● The problem:
Below are entries. Copy exactly the lines running from the line that holds "(store l) = true." to the line that holds "assert (Hl1 : timers", with both ends included.

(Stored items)
Lemma uploaded_file_wins_witness :
  body_html {[ "html" := VStr ""; "options" := VObj ∅ ]} = VStr ""
  ∧ to_boolean (body_html {[ "html" := VStr ""; "options" := VObj ∅ ]}) = false.
Proof.
  destruct (uploaded_file_wins "" (form [("html", "<p>field</p>")])
              (Ok (Some {[ "html" := VStr ""; "options" := VObj ∅ ]})) initial)
    as [Hbuilt _]; [reflexivity|].
  destruct (Hbuilt {[ "html" := VStr ""; "options" := VObj ∅ ]}) as [Hhtml Hempty];
    [reflexivity|].
  split; [exact Hhtml | apply Hempty; reflexivity].
Defined.

Lemma form_options_sound_witness :
  In "fullPage" ["width"; "height"; "quality"]
  ∧ to_boolean (get (form [("html", "<p>x</p>"); ("fullPage", "yes"); ("note", "1")])
                    "fullPage") = true
  ∧ (∃ n, VBool false = VNum n
          ∧ parseInt (get (form [("html", "<p>x</p>"); ("fullPage", "yes"); ("note", "1")])
                          "fullPage") = Ok n)
  ∨ "fullPage" = "fullPage"
    ∧ get (form [("html", "<p>x</p>"); ("fullPage", "yes"); ("note", "1")]) "fullPage"
      ≠ VUndefined
    ∧ VBool false
      = VBool (is_string "true"
                 (get (form [("html", "<p>x</p>"); ("fullPage", "yes"); ("note", "1")])
                      "fullPage"))
  ∨ "fullPage" = "type"
    ∧ to_boolean (get (form [("html", "<p>x</p>"); ("fullPage", "yes"); ("note", "1")])
                      "type") = true
    ∧ VBool false
      = get (form [("html", "<p>x</p>"); ("fullPage", "yes"); ("note", "1")]) "type".
Proof.
  apply (form_options_sound None
           (form [("html", "<p>x</p>"); ("fullPage", "yes"); ("note", "1")])
           {[ "html" := VStr "<p>x</p>";
              "options" := VObj {[ "fullPage" := VBool false ]} ]}
           initial "fullPage" (VBool false)); reflexivity.
Defined.

Lemma form_defaults_witness :
  get (config (body_options {[ "html" := VStr "<p>x</p>";
                               "options" := VObj {[ "height" := VNum (NInt 0) ]} ]}))
      "width" = VNum (NInt 1920)
  ∧ get (config (body_options {[ "html" := VStr "<p>x</p>";
                                 "options" := VObj {[ "height" := VNum (NInt 0) ]} ]}))
        "fullPage" = VBool true.
Proof.
  destruct (form_defaults None
              (form [("html", "<p>x</p>"); ("width", ""); ("height", "0")])
              {[ "html" := VStr "<p>x</p>";
                 "options" := VObj {[ "height" := VNum (NInt 0) ]} ]} initial)
    as (Hnumeric & Hfull & _); [reflexivity|].
  split.
  - rewrite (Hnumeric "width"); [reflexivity|vm_compute; tauto|reflexivity].
  - apply Hfull. reflexivity.
Defined.

Lemma ticks_after_drop (l : loop) (h : handle) (n : nat) :
  timers (store l) = [(h, ProgressTick)] ->
  uploadProgress (store l) = 0 ->
  let l' := run_events w l (map Tick (repeat h n)) in
  uploadProgress (store l') = Z.min (10 * Z.of_nat n) 90
  /\ timers (store l')
     = (if (n <? 10)%nat then [(h, ProgressTick)] else [])
  /\ uploading (store l') = uploading (store l).
Proof.
  intros Htm Hp. induction n as [| n IH].
  - cbn. rewrite Hp, Htm. auto.
  - cbn zeta in *. change (repeat h (S n)) with (h :: repeat h n).
    rewrite repeat_cons, map_app.
    unfold run_events in *. rewrite fold_left_app. cbn [map fold_left].
    set (l1 := fold_left (step w) (map Tick (repeat h n)) l) in *.
    destruct IH as (IHp & IHt & IHu).
    destruct (Nat.ltb_spec n 10) as [Hlt | Hge].
    + destruct (tick_fires l1 h IHt) as (Hp' & Ht' & Hu').
      rewrite Hp', Ht', Hu', IHp, IHu.
      destruct (Z.leb_spec 90 (Z.min (10 * Z.of_nat n) 90)) as [H90 | H90];
        destruct (Nat.ltb_spec (S n) 10); repeat split; try lia.
    + assert (Hsame : step w l1 (Tick h) = l1)
        by (unfold step; rewrite IHt; reflexivity).
      rewrite Hsame, IHp, IHt, IHu.
      destruct (Nat.ltb_spec (S n) 10); repeat split; lia.
Qed.

(** X2.  After an accepted drop and [n] ticks of the interval it started
    the progress value is [min (10 n) 90]; the interval is still active
    before its tenth tick and has cleared itself from the tenth on; the
    flag stays on. *)
Theorem progress_after_ticks (evs : list event) (file : File)
    (rest : list File) (n : nat) :
  let l0 := run_events w init evs in
  let h := next_handle (store l0) in
  let l := run_events w l0 (drop_and_ticks file rest h n) in
  uploading (store l0) = false ->
  accepted file = true ->
  uploadProgress (store l) = Z.min (10 * Z.of_nat n) 90
  /\ timers (store l) = (if (n <? 10)%nat then [(h, ProgressTick)] else [])
  /\ uploading (store l) = true.
Proof.
  intros l0 h l Hu Hacc.
  pose proof (reachable_consistent w evs init (init_consistent w)) as Hc.
  fold l0 in Hc.
  destruct (consistent_not_uploading w l0 Hc Hu) as (_ & _ & Htm & _).
  subst l. unfold drop_and_ticks, run_events. cbn [fold_left].
  set (l1 := step w l0 (Dropped (file :: rest))).
  assert (Hl1 : timers (store l1) = [(h, ProgressTick)]
                /\ uploadProgress (store l1) = 0
                /\ uploading (store l1) = true).
  { subst l1. unfold step. rewrite Hu. unfold dispatch.
    destruct (exec_onDrop_accepted w file rest (store l0) Hacc)
      as (k & _ & ->).
    cbn. rewrite Htm. auto. }
  destruct Hl1 as (Ht1 & Hp1 & Hu1).
  destruct (ticks_after_drop l1 h n Ht1 Hp1) as (Hp & Ht & Hup).
  unfold run_events in *. rewrite Hp, Ht, Hup. auto.
Qed.

Lemma requests_app (a b : list effect) :
  requests (a ++ b) = requests a ++ requests b.
Proof. apply flat_map_app. Qed.

Lemma settle_sends_nothing (file : File) (h : handle)
    (o : outcome response) (m : machine) :
  requests (settle_effects w file h o m) = [].
Proof.
  unfold settle_effects.
  destruct o; destruct (fst (onAnalysisComplete_prop w _ _)); reflexivity.
Qed.
(** [check_and_save_liquidity], lines 176-188: the pair is appended once for
    every venue that quotes a valid price. *)
Definition liquid_on (w : W) (token_in token_out : Token) (test_amount_wei : Z)
  : list (Token * Token) :=
  flat_map
    (fun dex_name =>
       let price_info :=
         PriceMonitor.get_token_price cfg w dex_name token_in token_out
           (Some test_amount_wei) in
       if gt (fst (fst price_info)) 0 then [(token_in, token_out)] else [])
    active_dexes.

(** [check_and_save_liquidity] *)
Definition check_and_save_liquidity (w : W) : list (Token * Token) :=
  let test_amount :=
    if Config.enabled vb then Config.vb_max_trade_amount vb
    else Config.max_trade_amount arb in
  let test_amount_wei := int_of (test_amount * pow10 18) in
  match active_dexes with
  | [] => []
  | first_dex :: _ =>
      flat_map
        (fun token_pair : Token * Token =>
           let token_in := fst token_pair in
           let token_out := snd token_pair in
           let token_in_address :=
             if String.eqb token_in "MON"
             then PriceMonitor.get_weth_address cfg w first_dex
             else Config.token_address cfg token_in in
           let token_out_address :=
             if String.eqb token_out "MON"
             then PriceMonitor.get_weth_address cfg w first_dex
             else Config.token_address cfg token_out in
           if negb (truthy_opt token_in_address)
              || negb (truthy_opt token_out_address)
           then []
           else liquid_on w token_in token_out test_amount_wei)
        (Config.TOKEN_PAIRS cfg)
  end.

(** Lines 311-314 and 361-364: the gas of two transactions, in MON. *)
Definition estimate_gas_cost (gas_limit : Z) : M (Sys W) Q :=
  current_gas_price <- read (fun s => gas_price (world s)) ;;
  of_res (from_wei (gas_limit * current_gas_price * 2) 18).

(** Lines 316-335: the loss gate of the driver in boosting mode; [true] lets
    the opportunity through. *)
Definition within_loss_tolerance (best_opportunity : Opportunity)
    (estimated_gas_cost : Q) : res bool :=
  let expected_profit := op_expected_profit best_opportunity in
  let expected_profit_percentage :=
    op_expected_profit_percentage best_opportunity in
  let loss_tolerance := Config.loss_tolerance vb in
  if Config.include_gas_in_calculation vb then
    let profit_after_gas := F64.sub expected_profit estimated_gas_cost in
    ratio <~ F64.div profit_after_gas (op_max_trade_amount best_opportunity) ;;
    let profit_percentage_after_gas := F64.mul ratio 100 in
    Ok (negb (lt profit_percentage_after_gas (- F64.fl loss_tolerance)))
  else
    Ok (negb (lt (F64.fl expected_profit_percentage)
                 (- F64.fl loss_tolerance))).

(** Lines 266-283 and 296-335: boosting mode.  The opportunity to execute,
    or [None] where the source goes on to the next pair. *)
Definition select_volume_boosting (all_prices : PriceMap)
    (token_in token_out : Token) : M (Sys W) (option Opportunity) :=
  let trading_pair := (token_in ++ "-" ++ token_out)%string in
  opportunities <-
    on_world (PriceMonitor.find_volume_boosting_opportunities cfg
                [trading_pair] all_prices) ;;
  match opportunities with
  | [] => ret None
  | best_opportunity :: _ =>
      estimated_gas_cost <- estimate_gas_cost (Config.vb_gas_limit vb) ;;
      pass <- of_res (within_loss_tolerance best_opportunity
                        estimated_gas_cost) ;;
      if pass then ret (Some best_opportunity) else ret None
  end.

(** Lines 371-373: the profit gate of the driver in arbitrage mode; [true]
    lets the opportunity through. *)
Definition above_min_profit (best_opportunity : Opportunity)
    (estimated_gas_cost : Q) : bool :=
  let profit_after_gas :=
    F64.sub (op_expected_profit best_opportunity) estimated_gas_cost in
  negb (le profit_after_gas (F64.fl (Config.min_profit_threshold arb))).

● Result for this task:
  /\ uploading (store l) = true.
Proof.
  intros l0 h l Hu Hacc.
  pose proof (reachable_consistent w evs init (init_consistent w)) as Hc.
  fold l0 in Hc.
  destruct (consistent_not_uploading w l0 Hc Hu) as (_ & _ & Htm & _).
  subst l. unfold drop_and_ticks, run_events. cbn [fold_left].
  set (l1 := step w l0 (Dropped (file :: rest))).
  assert (Hl1 : timers (store l1) = [(h, ProgressTick)]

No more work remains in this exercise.